# Task statement:
Start the output with the opening line of the listing below and continue, reproducing each line exactly, up to and including the line that contains "cbn [wpc in_flight".

# Data shown:
☆ ☆ ☆ ☆
Lemma step_balanced (n : nat) (ev : event) (x y : system H S) :
  (reads_now (TRun ev) = true → hid = None ∧ held = []) →
  balanced hid held n x → step range ev x = Ok y → balanced hid held (n + weight C (called [TRun ev])) y.
Proof.
  intros Hev Hb E. destruct ev as [i p|o i|o|i|o sleeps|f]; cbn [step called omap list_omap] in *.
  - assert (balanced hid held (n + weight C [p]) x) as Hb' by (eapply balanced_weaken; [done|lia]).
    destruct (writers x !! i) as [[pc rs]|] eqn:Hi; [|by injection E as <-]. cbn [wpc] in E.
    destruct pc; injection E as <-; try done.
    rewrite (goto_eq _ _ _ _ _ Hi). destruct Hb as [Hs Hc].
    pose proof (sum_over_insert served _ _ _ (mkWriter (WStart p) rs) Hi) as T1.
    pose proof (sum_over_insert (λ w, claim (wpc w)) _ _ _ (mkWriter (WStart p) rs) Hi) as T2.
    change (served (mkWriter (WStart p) rs)) with (served (mkWriter WIdle rs)) in T1.
    cbn [wpc in_flight claim to_store option_list option_rect] in T2.
    rewrite weight_nil in T2. unfold got in *. constructor; unfold got; cbn [db reads writers returned]; lia.
  - rewrite weight_nil, Nat.add_0_r. destruct (writers x !! i) as [w|] eqn:Hi; [|by injection E as <-].
    eapply balanced_ledger; [done|done|]. by eapply writer_step_ledger.
  - rewrite weight_nil, Nat.add_0_r. unfold monitor_step in E. destruct (monitor x) as [|pc].
    + destruct (swapper (db x)); [|by injection E as <-]. unfold needSwitch in E.
      destruct (poll _ _) as [cond conf]. injection E as <-. by apply (balanced_env n x).
    + apply rbind_ok in E as ([[d l] next] & Es & E). injection E as <-.
      apply (switch_step_stocked hid) in Es. by apply (balanced_env n x).
  - rewrite weight_nil, Nat.add_0_r. apply rbind_ok in E as (d & Eg & E). injection E as <-.
    apply run_goroutine_rings in Eg as [Eo _]. apply (balanced_rings n x); try done. cbn. by rewrite Eo.
  - rewrite weight_nil, Nat.add_0_r. apply rbind_ok in E as ([d r] & Er & E). injection E as <-.
    destruct (Hev eq_refl) as [-> ->]. eapply balanced_returns; [done|].
    apply tryRead_took, took_weight in Er. rewrite weight_nil. lia.
  - rewrite weight_nil, Nat.add_0_r. injection E as <-. apply (balanced_rings n x); try done.
    destruct f as [s|p k|p k]; [done| |done]. cbn.
    unfold recycle. by repeat case_decide.
Qed.

Lemma trace_step_balanced (n : nat) (ev : trace_event) (t t' : trace H S) :
  (reads_now ev = true → hid = None ∧ held = []) →
  balanced hid held n (sys t) → trace_step range ev t = Ok t' →
  balanced hid held (n + weight C (called [ev])) (sys t').
Proof.
  intros Hev Hb E. destruct ev as [ev|k|clock mo bo|k|p l]; cbn [trace_step] in E.
  - apply rbind_ok in E as (y & Ey & E). injection E as <-. by eapply step_balanced.
  - cbn [called omap list_omap]. rewrite weight_nil, Nat.add_0_r.
    destruct (chunks t !! k) as [c|]; [|by injection E as <-]. injection E as <-.
    apply (balanced_rings n (sys t)); try done.
    unfold Release. destruct (free c) as [[s|p m|p m]|]; cbn; try done.
    unfold recycle. by repeat case_decide.
  - cbn [called omap list_omap]. rewrite weight_nil, Nat.add_0_r. injection E as <-.
    apply (balanced_rings n (sys t)); try done.
    cbn. unfold asyncRecycleWorker_tick. by destruct (recycler _).
  - cbn [called omap list_omap]. rewrite weight_nil, Nat.add_0_r. injection E as <-.
    by apply (balanced_env n (sys t)).
  - cbn [called omap list_omap]. rewrite weight_nil, Nat.add_0_r. injection E as <-.
    by apply (balanced_env n (sys t)).
Qed.
End others.

Lemma trace_run_balanced (n : nat) (evs : list trace_event) (t t' : trace H S) :
  balanced None [] n (sys t) → trace_run range evs t = Ok t' →
  balanced None [] (n + weight C (called evs)) (sys t').
Proof.
  revert n t. induction evs as [|ev evs IH]; intros n t Hb; cbn [trace_run].
  { intros [= <-]. eapply balanced_weaken; [done|lia]. }
  intros (t1 & E1 & E)%rbind_ok. apply (trace_step_balanced None [] _ _ _ _ (λ _, conj eq_refl eq_refl) Hb) in E1.
  apply (IH _ _ E1) in E. eapply balanced_weaken; [done|].
  change (called (ev :: evs)) with (omap (λ ev, match ev with TRun (EvCall _ q) => Some q | _ => None end) ([ev] ++ evs)).
  rewrite omap_app, weight_app. unfold called. lia.
Qed.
☆ ☆ ☆ ☆
# Response box:
Lemma step_balanced (n : nat) (ev : event) (x y : system H S) :
  (reads_now (TRun ev) = true → hid = None ∧ held = []) →
  balanced hid held n x → step range ev x = Ok y → balanced hid held (n + weight C (called [TRun ev])) y.
Proof.
  intros Hev Hb E. destruct ev as [i p|o i|o|i|o sleeps|f]; cbn [step called omap list_omap] in *.
  - assert (balanced hid held (n + weight C [p]) x) as Hb' by (eapply balanced_weaken; [done|lia]).
    destruct (writers x !! i) as [[pc rs]|] eqn:Hi; [|by injection E as <-]. cbn [wpc] in E.
    destruct pc; injection E as <-; try done.
    rewrite (goto_eq _ _ _ _ _ Hi). destruct Hb as [Hs Hc].
    pose proof (sum_over_insert served _ _ _ (mkWriter (WStart p) rs) Hi) as T1.
    pose proof (sum_over_insert (λ w, claim (wpc w)) _ _ _ (mkWriter (WStart p) rs) Hi) as T2.
    change (served (mkWriter (WStart p) rs)) with (served (mkWriter WIdle rs)) in T1.
    cbn [wpc in_flight claim to_store option_list option_rect] in T2.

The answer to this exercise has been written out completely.